I called Taurus and told them what was going on. They explained to me they had a bad batch of magazines go out with the guns originally and have since been replaced. Well 4 months later they finally sent me a new mag, that they charged me $40 for. The magazine definitly looks defferent but no changes on the guns performance. If anything it seems to be worse.
I keep the gun extremely clean and have tried many differnet types of ammo.
So before I send the gun back to them, has anybody here had this problem or know of something I can try to fix this?
Any help is much appreciated.


----------



## YFZsandrider (Feb 28, 2009)

Welcome to the wonderful world of Taurus.
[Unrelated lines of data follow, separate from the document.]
(** * Personal finance tracker: model of [app.py] and its properties

    The development follows the layout of the program:
    - the [Transaction] class hierarchy ([Income], [Expense]);
    - [FinanceTracker], whose ledger lives in Streamlit's session state;
    - the pandas frame built by [to_dataframe] and the reductions over it;
    - [ReportGenerator.generate_report];
    - the module-level Streamlit script, one run per user interaction.

    Two readings of the amounts are kept apart.  The first part takes them
    as exact rationals ([Qc]); the rendering of a number inside an f-string
    is a parameter [fmt] of the sections that print.  Module [Numeric]
    repeats the arithmetic lines over an arbitrary type of numbers on whose
    operations nothing is assumed, and module [Float64] instantiates it
    with binary64 floats; statements that must not depend on exact
    arithmetic are made there. *)

From Stdlib Require Import QArith Qcanon PrimFloat.
From stdpp Require Import base numbers list strings pretty gmap fin_maps.


Local Open Scope Qc_scope.

(** ** Exceptions and the exception monad *)

Inductive exn :=
| ValueError (msg : string)
| KeyError (key : string)
| AttributeError (name : string).

(** [str(e)] for an exception with one argument. *)
Definition str_exn (e : exn) : string :=
  match e with
  | ValueError msg => msg
  | KeyError key => "'" +:+ key +:+ "'"
  | AttributeError name => name
  end.
(** The outcome of a run, and the text it leaves, depend only on the
    sources and on whether the output path is a directory. *)
Lemma main_deterministic (w w' : world) :
  same_sources w w' ->
  output_openable (files w) = output_openable (files w') ->
  fst (main w) = fst (main w') /\
  forall text, generated (files w) = Some text ->
    output_text (snd (main w)) = Some text /\
    output_text (snd (main w')) = Some text.
Proof.
  intros S O. destruct (main_result_same w w' S O) as [R G].
  rewrite !main_result_run. split; [exact R|].
  intros text T. unfold output_text.
  rewrite !main_files_run, !main_files_output, <- G, T. now split.
Qed.

(** When a run ends normally after listing the directory, it has read every
    matched file, opened the output and written every line. *)
Lemma main_ok_generated (w : world) (names : list string) :
  files w TEMPLATE_DIR = Some (Dir names) ->
  fst (main w) = Ok tt ->
  exists text, generated (files w) = Some text.
Proof.
  intros D. rewrite main_result_run. unfold main_result, generated. rewrite D.
  destruct (read_all (files w) (matched names)); [|discriminate].
  destruct (output_openable (files w)); [|discriminate].
  intros _. now eexists.
Qed.

(** ** Traces *)

Lemma printed_app (l l' : list event) : printed (l ++ l') = (printed l ++ printed l')%list.
Proof.
  induction l as [|e l IH]; [reflexivity|].
  destruct e; cbn; now rewrite IH.
Qed.

Lemma reads_then (ps : list string) (l : list event) :
  reads_before_write (map EOpenRead ps ++ l) = reads_before_write l.
Proof. induction ps as [|p ps IH]; [reflexivity | exact IH]. Qed.

Lemma no_reads_writes (out : string) (texts : list string) (l : list event) :
  no_reads (map (EWrite out) texts ++ l) = no_reads l.
Proof. induction texts as [|t texts IH]; [reflexivity | exact IH]. Qed.

Lemma no_writes_reads (ps : list string) : no_writes (map EOpenRead ps) = true.
Proof. induction ps as [|p ps IH]; [reflexivity | exact IH]. Qed.

Lemma opened_app (l l' : list event) : opened (l ++ l') = (opened l ++ opened l')%list.
Proof.
  induction l as [|e l IH]; [reflexivity|].
  destruct e; cbn; now rewrite IH.
Qed.

Lemma opened_reads (ps : list string) : opened (map EOpenRead ps) = ps.
Proof. induction ps as [|p ps IH]; [reflexivity | cbn; now rewrite IH]. Qed.

Lemma opened_writes (out : string) (texts : list string) :
  opened (map (EWrite out) texts) = [].
Proof. induction texts as [|t texts IH]; [reflexivity | exact IH]. Qed.

Lemma read_events_paths (ts : list (string * string)) :
  read_events ts = map EOpenRead (map (path_join TEMPLATE_DIR) (map fst ts)).
Proof. unfold read_events. now rewrite !map_map. Qed.

Lemma printed_reads (ps : list string) : printed (map EOpenRead ps) = [].
Proof. induction ps as [|p ps IH]; [reflexivity | exact IH]. Qed.

Lemma printed_writes (out : string) (texts : list string) :
  printed (map (EWrite out) texts) = [].
Proof. induction texts as [|t texts IH]; [reflexivity | exact IH]. Qed.

Lemma write_phase_no_read (ts : list (string * string)) :
  no_reads (List.tl (write_phase ts)) = true /\ opened (write_phase ts) = [].
Proof.
  unfold write_phase. cbn [List.tl opened].
  rewrite no_reads_writes, opened_app, opened_writes.
  now destruct (write_outcome (written_lines (entries_of ts))).
Qed.

Lemma attempted_incl (fs : filesystem) (names : list string) :
  incl (attempted fs names) (map (path_join TEMPLATE_DIR) names).
Proof.
  induction names as [|n names IH]; [intros p []|].
  cbn [attempted map]. intros p [<-|P]; [now left|]. right.
  destruct (read_result fs (path_join TEMPLATE_DIR n)); [now apply IH | destruct P].
Qed.

(** No read follows the opening of the output. *)
Lemma main_trace_reads_first (fs : filesystem) :
  reads_before_write (main_trace fs) = true.
Proof.
  unfold main_trace. destruct (fs TEMPLATE_DIR) as [[t|names]|]; try reflexivity.
  cbn [reads_before_write].
  destruct (read_all fs (matched names)) as [ts|e].
  - rewrite read_events_paths, reads_then.
    destruct (output_openable fs); [|reflexivity].
    destruct (write_phase_no_read ts) as [N _]. exact N.
  - rewrite <- (app_nil_r (map EOpenRead _)). now rewrite reads_then.
Qed.

(** Only paths of matched names are opened for reading. *)
Lemma main_trace_opened (fs : filesystem) (p : string) :
  In p (opened (main_trace fs)) ->
  exists names, fs TEMPLATE_DIR = Some (Dir names) /\
                In p (map (path_join TEMPLATE_DIR) (matched names)).
Proof.
  unfold main_trace. destruct (fs TEMPLATE_DIR) as [[t|names]|]; try (intros []).
  cbn [opened]. intros I. exists names. split; [reflexivity|].
  destruct (read_all fs (matched names)) as [ts|e] eqn:R.
  - rewrite opened_app, read_events_paths, opened_reads in I.
    rewrite (read_all_names _ _ _ R) in I.
    apply in_app_or in I as [I|I]; [exact I|].
    destruct (output_openable fs); [|destruct I].
    destruct (write_phase_no_read ts) as [_ N]. rewrite N in I. destruct I.
  - rewrite opened_reads in I. now apply (attempted_incl fs).
Qed.

(** The events of any run: no read follows the opening of the output, and
    only paths of matched names are read. *)
Lemma main_events (w : world) :
  exists evs,
    log (snd (main w)) = (log w ++ evs)%list /\
    reads_before_write evs = true /\
    (forall p, In p (opened evs) ->
       exists names, files w TEMPLATE_DIR = Some (Dir names) /\
                     In p (map (path_join TEMPLATE_DIR) (matched names))).
Proof.
  exists (main_trace (files w)). split; [apply main_trace_run|].
  split; [apply main_trace_reads_first | apply main_trace_opened].
Qed.

Lemma reads_before_write_success (ts : list (string * string)) :
  reads_before_write (success_events ts) = true.
Proof.
  unfold success_events, read_events, write_events.
  cbn [reads_before_write]. rewrite <- (map_map fst (fun f => EOpenRead (path_join TEMPLATE_DIR f))).
  rewrite <- (map_map (path_join TEMPLATE_DIR) EOpenRead).
  rewrite reads_then. cbn [List.app reads_before_write].
  now rewrite no_reads_writes.
Qed.

Lemma printed_success (ts : list (string * string)) :
  printed (success_events ts) = [success_line OUTPUT_FILE (List.length ts)].
Proof.
  unfold success_events, write_events. cbn [printed].
  rewrite printed_app, read_events_paths, printed_reads. cbn [List.app printed].
  now rewrite printed_app, printed_writes.
Qed.

(** A run that raises prints nothing. *)
Lemma main_trace_raise (fs : filesystem) (e : exn) :
  main_result fs = Raise e -> printed (main_trace fs) = [].
Proof.
  unfold main_result, main_trace.
  destruct (fs TEMPLATE_DIR) as [[t|names]|]; [reflexivity | | discriminate].
  cbn [printed].
  destruct (read_all fs (matched names)) as [ts|e']; [|intros _; apply printed_reads].
  rewrite printed_app, read_events_paths, printed_reads. cbn [List.app].
  destruct (output_openable fs); [|reflexivity].
  unfold write_phase. cbn [printed]. rewrite printed_app, printed_writes.
  destruct (write_outcome (written_lines (entries_of ts))); [destruct a; discriminate|].
  reflexivity.
Qed.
not to sound like an ass... but you get what you pay for!


----------



## Jim522 (Jan 31, 2010)

Yea I guess you're right. I only paid a little over $300 OTD. The problem is I really like the gun. It's very comfortable, fits in my hand great. But it looks like I'll be sending it to Taurus, hopefully getting it backed fixed, and them getting sold or traded in.
But no worries...I just picked up a XD9, Sig SP2022, and Walther P22.:mrgreen: No need for the Taurus anymore.


----------



## Bigpoppy (Oct 19, 2008)

I bought my Taurus 24/7 Duo-Tone 45ACP from budsgunshop.com new about a little over a year ago. Let me tell you, I was out shooting it about 5 days ago, this thing is accurate and reliable(I guess I got a good one). Double Tap at about 7 yards keeps both rounds consistently 2 inches apart. I really can't complain because I have run about 300rds through it without a FTF or FTE.


----------



## Jim522 (Jan 31, 2010)

I wonder if opening the magazine lips a tad would make a difference?

To me, it seems like the next round doesn't seem high enough in the mag to be pushed into the chamber as the slide comes forward.


----------



## Viper (Jul 6, 2009)

I guess I got a good one too. 200+ rounds of ball and Gold Dots w/o one problem.


----------



## Gearheart (Nov 21, 2008)

Normally, I am the first one to point an accusing finger at Taurus, but after reading your first post, I have to ask.

Are you sure you are not limp-wristing it?


----------



## Jim522 (Jan 31, 2010)

Gearheart said:


> Normally, I am the first one to point an accusing finger at Taurus, but after reading your first post, I have to ask.
> 
> Are you sure you are not limp-wristing it?


Well everytime I've had it out shooting several other people have shot it with the same problems. Even very experienced shooters. I myself have been shooting for quite some time and have never had a limp wristing problem, even with all different sized frames and different size calibers.

And Taurus did admit that they've had problems with this particular gun.


----------